Reactor
The reactor was a pile of uranium and graphite blocks, assembled under the supervision of the renowned physicist Enrico Fermi, in collaboration with Leó Szilárd, discoverer of the chain reaction. It contained a critical mass of fissile material, together with control rods, and was built as a part of the Manhattan Project by the University of Chicago Metallurgical Laboratory. The shape of the pile was intended to be roughly spherical, but as work proceeded Fermi calculated that critical mass could be achieved without finishing the entire pile as planned.

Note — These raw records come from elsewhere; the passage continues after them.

Lemma finish_calm d fd tmp base es perm uid gid fill w r w' t0 :
  finish_file calm fault d fd tmp base perm uid gid fill w = (r, w') ->
  dir_entries (fsys w) d = Some (<[tmp := fd]> es) -> es !! tmp = None -> tmp <> base -> d <> fd ->
  inodes (fsys w) !! fd = Some (mkInode (KFile "") 0 0 t0) ->
  (forall t, es !! base = Some t -> t <> fd) ->
  match r with
  | Ok _ => fill.2 = true /\ root_dir (fsys w') = root_dir (fsys w) /\ dir_entries (fsys w') d = Some (<[base := fd]> es) /\
      inodes (fsys w') !! fd = Some (mkInode (KFile fill.1) (owner_of uid gid).1 (owner_of uid gid).2 perm) /\
      forall j, j <> fd -> j <> d -> inodes (fsys w') !! j = inodes (fsys w) !! j
  | Err _ => only_at fd (fsys w) (fsys w')
  end.
Proof.
  intros E Hd Htmp Hne Hdf Hfd Hbase. unfold finish_file, sbind in E.
  destruct (on_file calm fault (write_inode fd fill.1) w) as [r1 w1] eqn:E1. apply on_file_calm in E1 as [O1 F1].
  destruct r1 as [[]|]; [|by injection E as <- <-]. specialize (F1 eq_refl).
  destruct fill.2; cbn [negb] in E; [|by injection E as <- <-].
  destruct (on_file calm fault (fchmod fd perm) w1) as [r2 w2] eqn:E2. apply on_file_calm in E2 as [O2 F2].
  destruct r2 as [[]|]; [|injection E as <- <-; eauto]. specialize (F2 eq_refl).
  set (m3 := if 0 <? uid then _ else _) in E.
  assert (H3 : forall r3 w3, m3 w2 = (r3, w3) -> only_at fd (fsys w2) (fsys w3) /\
    (r3 = Ok tt -> fsys w3 = if 0 <? uid then fchown fd uid gid (fsys w2) else fsys w2)).
  { intros r3 w3. unfold m3. destruct (0 <? uid); [apply on_file_calm|]. by intros [= <- <-]. }
  destruct (m3 w2) as [r3 w3]. specialize (H3 _ _ eq_refl) as [O3 F3]. clear m3.
  destruct r3 as [[]|]; [|injection E as <- <-; eauto]. specialize (F3 eq_refl).
  destruct (on_file calm fault (fun s => s) w3) as [r4 w4] eqn:E4.
  assert (F4 : fsys w4 = fsys w3) by (unfold on_file, syscall, calm in E4; destruct (fault (tick w3)); by injection E4 as <- <-).
  assert (O4 : only_at fd (fsys w) (fsys w4)) by (rewrite F4; eauto).
  destruct r4 as [[]|]; [|by injection E as <- <-].
  assert (Hfile : inodes (fsys w4) !! fd = Some (mkInode (KFile fill.1) (owner_of uid gid).1 (owner_of uid gid).2 perm)).
  { rewrite F4, F3, F2, F1. unfold owner_of. destruct (0 <? uid); cbn; rewrite !lookup_alter_eq, Hfd; done. }
  assert (Hd4 : dir_entries (fsys w4) d = Some (<[tmp := fd]> es)) by (by rewrite (only_at_entries _ _ _ _ O4)).
  unfold syscall, calm in E. destruct (fault (tick w4)); [by injection E as <- <-|]. unfold renameat in E.
  rewrite Hd4, lookup_insert_eq, (lookup_insert_ne _ _ _ _ Hne) in E.
  assert (Hmoved : set_entries d (<[base:=fd]> (delete tmp (<[tmp:=fd]> es))) (fsys w4) = set_entries d (<[base:=fd]> es) (fsys w4))
    by (by rewrite delete_insert_id).
  assert (Hfd4 : dir_entries (fsys w4) fd = None) by (unfold dir_entries, kind_of; by rewrite Hfile).
  assert (E' : (r = Err (PathError EISDIR) /\ w' = mkWorld (S (tick w4)) (fsys w4)) \/
    (Ok tt, mkWorld (S (tick w4)) (set_entries d (<[base:=fd]> es) (fsys w4))) = (r, w')).
  { destruct (es !! base) as [t|] eqn:Et; [|right; by rewrite Hmoved in E].
    rewrite Hfd4 in E. destruct (dir_entries (fsys w4) t); [left; by injection E|right; by rewrite Hmoved in E]. }
  destruct E' as [[-> ->]|E']; [done|]. injection E' as <- <-. cbn [fsys]. destruct O4 as [O4r O4]. split_and!; [done|done| | |].
  - rewrite entries_set_entries by (apply is_dir_entries; eauto). by case_decide.
  - cbn. by rewrite lookup_alter_ne.
  - intros j Hj1 Hj2. cbn. rewrite lookup_alter_ne by done. by apply O4.
Qed.

(** The mode of the written file. *)
Definition mode_of (st : option inode) (perm : Z) (keepPerm : bool) : Z :=
  match st with Some (mkInode (KFile _) _ _ mode) => if keepPerm then Z.land mode 0x1ff else perm | _ => perm end.

(** A handle opened on a path of names. *)
Lemma open_dir_calm l w r w' : Forall name_ok l -> openDirNoSymlinks calm fault (abs_path l) w = (r, w') ->
  fsys w' = fsys w /\ forall fd, r = Ok fd ->
    walk (fsys w) (root_dir (fsys w)) l = Some fd /\ tick w' = S (tick w + length l).
Proof.
  intros Hl. unfold openDirNoSymlinks. change (IsAbs (abs_path l)) with true. cbn [negb]. unfold sbind, syscall, calm.
  destruct (fault (tick w)); [by intros [= <- <-]|]. intros E%open_parts_calm. cbn -[walk] in E. rewrite names_split in E by done.
  unfold abs_path in E. by rewrite elements_abs in E.
Qed.

(** Every name in a directory stands for an inode, and no directory is in itself. *)
Definition linked (s : fs) : Prop :=
  forall d es n j, dir_entries s d = Some es -> es !! n = Some j -> is_Some (inodes s !! j) /\ j <> d.

(** The new name [tmp] in the directory [d], and changes of its inode. *)
Definition beside (d : positive) (tmp : string) (s s' : fs) : Prop :=
  exists es es' i, dir_entries s d = Some es /\ dir_entries s' d = Some es' /\ inodes s !! i = None /\
    (forall n, n <> tmp -> es' !! n = es !! n) /\ forall j, j <> i -> j <> d -> inodes s' !! j = inodes s !! j.

Lemma beside_fstatat d tmp s s' x : beside d tmp s s' -> linked s -> x <> tmp -> fstatat d x s' = fstatat d x s.
Proof.
  intros (es & es' & i & He & He' & Hi & Hn & Hj) Hl Hx. unfold fstatat in *. rewrite He, He', Hn in * by done.
  destruct (es !! x) as [j|] eqn:Ex; [|done]. destruct (Hl _ _ _ _ He Ex) as [[n Hjn] Hjd].
  apply Hj; [congruence|done].
Qed.

(** From creating the temporary file on. *)
Lemma create_and_rename d x mode uid gid rnd fill w r w' :
  linked (fsys w) -> tmp_name rnd <> x ->
  (let* c := syscall calm fault (create_at d (tmp_name rnd) (KFile "") 0x180) in
   match c with
   | Err e => sret (Err (noSymlinkErr e))
   | Ok fd => let* r := finish_file calm fault d fd (tmp_name rnd) x mode uid gid fill in
       match r with Ok _ => sret (Ok tt) | Err e => let* _ := syscall calm fault (unlinkat d (tmp_name rnd)) in sret (Err e) end
   end) w = (r, w') ->
  match r with
  | Ok _ => fill.2 = true /\ exists es i,
      dir_entries (fsys w) d = Some es /\
      dir_entries (fsys w') d = Some (<[x := i]> es) /\ inodes (fsys w) !! i = None /\
      inodes (fsys w') !! i = Some (mkInode (KFile fill.1) (owner_of uid gid).1 (owner_of uid gid).2 mode) /\
      forall j, j <> i -> j <> d -> inodes (fsys w') !! j = inodes (fsys w) !! j
  | Err _ => fsys w' = fsys w \/
      beside d (tmp_name rnd) (fsys w) (fsys w') /\ fstatat d x (fsys w') = fstatat d x (fsys w)
  end.
Proof.
  intros Hlk Htmp E.
  unfold sbind at 1, syscall at 1 in E. change (calm (tick w) (fsys w)) with (fsys w) in E.
  destruct (fault (tick w)); [injection E as <- <-; by left|].
  unfold create_at in E. destruct (dir_entries (fsys w) d) as [es|] eqn:Ees; [|injection E as <- <-; by left].
  destruct (es !! tmp_name rnd) as [?|] eqn:Etmp; [injection E as <- <-; by left|].
  set (i := new_inode (fsys w)) in E. set (s3 := set_entries d _ _) in E.
  assert (Hi : inodes (fsys w) !! i = None) by (apply not_elem_of_dom; unfold i, new_inode; apply is_fresh).
  assert (Hdi : d <> i) by (intros ->; unfold dir_entries, kind_of in Ees; by rewrite Hi in Ees).
  assert (He2 : forall j, j <> i -> dir_entries (set_inode i (mkInode (KFile "") 0 0 0x180) (fsys w)) j = dir_entries (fsys w) j)
    by (intros j Hj; unfold dir_entries, kind_of; cbn; by rewrite lookup_insert_ne).
  assert (Hd3 : dir_entries s3 d = Some (<[tmp_name rnd:=i]> es)).
  { unfold s3. rewrite entries_set_entries by (apply is_dir_entries; rewrite He2 by done; eauto). by case_decide. }
  assert (Hi3 : inodes s3 !! i = Some (mkInode (KFile "") 0 0 0x180)).
  { cbn. rewrite lookup_alter_ne by done. apply lookup_insert_eq. }
  assert (Hj3 : forall j, j <> i -> j <> d -> inodes s3 !! j = inodes (fsys w) !! j).
  { intros j H1 H2. cbn. by rewrite lookup_alter_ne, lookup_insert_ne. }
  assert (Hes : forall n, n <> tmp_name rnd -> (<[tmp_name rnd:=i]> es : gmap string positive) !! n = es !! n)
    by (intros; by rewrite lookup_insert_ne).
  unfold sbind at 1 in E. destruct (finish_file _ _ _ _ _ _ _ _ _ _ _) as [r1 w3] eqn:Efin.
  eapply finish_calm in Efin; [|exact Hd3|exact Etmp|done|exact Hdi|exact Hi3|].
  2:{ intros t Et. destruct (Hlk _ _ _ _ Ees Et) as [[n Hn] _]. congruence. }
  destruct r1 as [[]|e].
  - injection E as <- <-. destruct Efin as (F1 & F2 & F3 & F4 & F5). split; [done|]. exists es, i.
    split_and!; try done. intros j H1 H2. rewrite F5 by done. by apply Hj3.
  - unfold sbind, syscall, calm in E. cbn [fsys] in Efin. destruct Efin as [Er Ej].
    assert (Hb3 : beside d (tmp_name rnd) (fsys w) (fsys w3)).
    { exists es, (<[tmp_name rnd:=i]> es), i. split_and!; try done.
      - unfold dir_entries, kind_of in *. by rewrite Ej.
      - intros j H1 H2. rewrite Ej by done. by apply Hj3. }
    assert (Hb' : beside d (tmp_name rnd) (fsys w) (fsys w') /\ r = Err e).
    { destruct (fault (tick w3)); [by injection E as <- <-|].
      assert (Hd4 : dir_entries (fsys w3) d = Some (<[tmp_name rnd:=i]> es)) by (unfold dir_entries, kind_of in *; by rewrite Ej).
      unfold unlinkat in E. rewrite Hd4, lookup_insert_eq in E. destruct (is_dir (fsys w3) i); injection E as <- <-; (split; [|done]); [exact Hb3|].
      exists es, es, i. cbn [fsys]. rewrite delete_insert_id by done. split_and!; try done.
      - rewrite entries_set_entries by (apply is_dir_entries; eauto). by case_decide.
      - intros j H1 H2. cbn. rewrite lookup_alter_ne by done. rewrite Ej by done. by apply Hj3. }
    destruct Hb' as [Hb' ->]. right. split; [done|]. by apply (beside_fstatat d (tmp_name rnd)).
Qed.

(** C23: writing a file (writeFileNoSymlinks), while nobody else changes the file system and
    whichever of its calls fail.  If it succeeds, the name holds a new file with exactly the
    bytes and the owner; nothing else has changed.  The mode is that of the file it replaces
    where that is to be kept, and [perm] otherwise, also when the fstatat of the old file (the
    call after opening the directories [l]) failed, which the code does not tell from a free
    name.  If the write fails, at
    whatever point, the name still holds what it held, and at most a temporary file is left
    beside it. *)
Theorem write_file_atomic target l x perm keepPerm uid gid rnd fill w r w' :
  Dir target = abs_path l -> Base target = x -> Forall name_ok l -> tmp_name rnd <> x ->
  linked (fsys w) ->
  writeFileNoSymlinks calm fault target perm keepPerm uid gid rnd fill w = (r, w') ->
  match r with
  | Ok _ => fill.2 = true /\ exists d es i seen,
      walk (fsys w) (root_dir (fsys w)) l = Some d /\ dir_entries (fsys w) d = Some es /\
      dir_entries (fsys w') d = Some (<[x := i]> es) /\ inodes (fsys w) !! i = None /\
      inodes (fsys w') !! i = Some (mkInode (KFile fill.1) (owner_of uid gid).1 (owner_of uid gid).2
                                      (mode_of seen perm keepPerm)) /\
      seen = (if fault (S (tick w + length l)) then None else fstatat d x (fsys w)) /\
      forall j, j <> i -> j <> d -> inodes (fsys w') !! j = inodes (fsys w) !! j
  | Err _ => fsys w' = fsys w \/
      exists d, walk (fsys w) (root_dir (fsys w)) l = Some d /\ beside d (tmp_name rnd) (fsys w) (fsys w') /\
        fstatat d x (fsys w') = fstatat d x (fsys w)
  end.
Proof.
  intros Hd Hb Hl Htmp Hlk E. unfold writeFileNoSymlinks in E. rewrite Hd, Hb in E. unfold sbind at 1 in E.
  destruct (openDirNoSymlinks _ _ _ w) as [[d|e] w1] eqn:Eo; apply open_dir_calm in Eo as [Ef Ew]; try done.
  2:{ injection E as <- <-. by left. }
  destruct (Ew d eq_refl) as [Hwalk Htick]. cbn zeta in E. unfold sbind at 1, look in E. rewrite Ef, Htick in E.
  change (calm (S (tick w + length l)) (fsys w)) with (fsys w) in E.
  set (w2 := mkWorld (S (S (tick w + length l))) (fsys w)) in E.
  remember (if fault (S (tick w + length l)) then None else fstatat d x (fsys w)) as st eqn:Hst.
  assert (Hcase : (r = Err TargetIsDirectory /\ w' = w2) \/
     (let* c := syscall calm fault (create_at d (tmp_name rnd) (KFile "") 0x180) in
      match c with
      | Err e => sret (Err (noSymlinkErr e))
      | Ok fd => let* r := finish_file calm fault d fd (tmp_name rnd) x (mode_of st perm keepPerm) uid gid fill in
          match r with Ok _ => sret (Ok tt) | Err e => let* _ := syscall calm fault (unlinkat d (tmp_name rnd)) in sret (Err e) end
      end) w2 = (r, w')).
  { destruct st as [[[es|data|t|] u g m]|]; [left; by injection E|right; exact E..]. }
  clear E. destruct Hcase as [[-> ->]|E]; [by left|].
  apply create_and_rename in E; [|done..]. destruct r as [[]|].
  - destruct E as (H1 & es & i & E1 & E2 & E3 & E4 & E5). split; [done|]. by exists d, es, i, st.
  - destruct E as [E|[E1 E2]]; [by left|right]. by exists d.
Qed.
End Exact.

A labor strike prevented construction of the pile at the Argonne National Laboratory, so Fermi and his associates Martin Whittaker and Walter Zinn set about building the pile (the term "nuclear reactor" was not used until 1952) in a rackets court under the abandoned west stands of the university's Stagg Field. The pile consisted of uranium pellets as a neutron-producing "core", separated from one another by graphite blocks to slow the neutrons. Fermi himself described the apparatus as "a crude pile of black bricks and wooden timbers." The controls consisted of cadmium-coated rods that absorbed neutrons. Withdrawing the rods would increase neutron activity in the pile, leading to a self-sustaining chain reaction. Re-inserting the rods would dampen the reaction.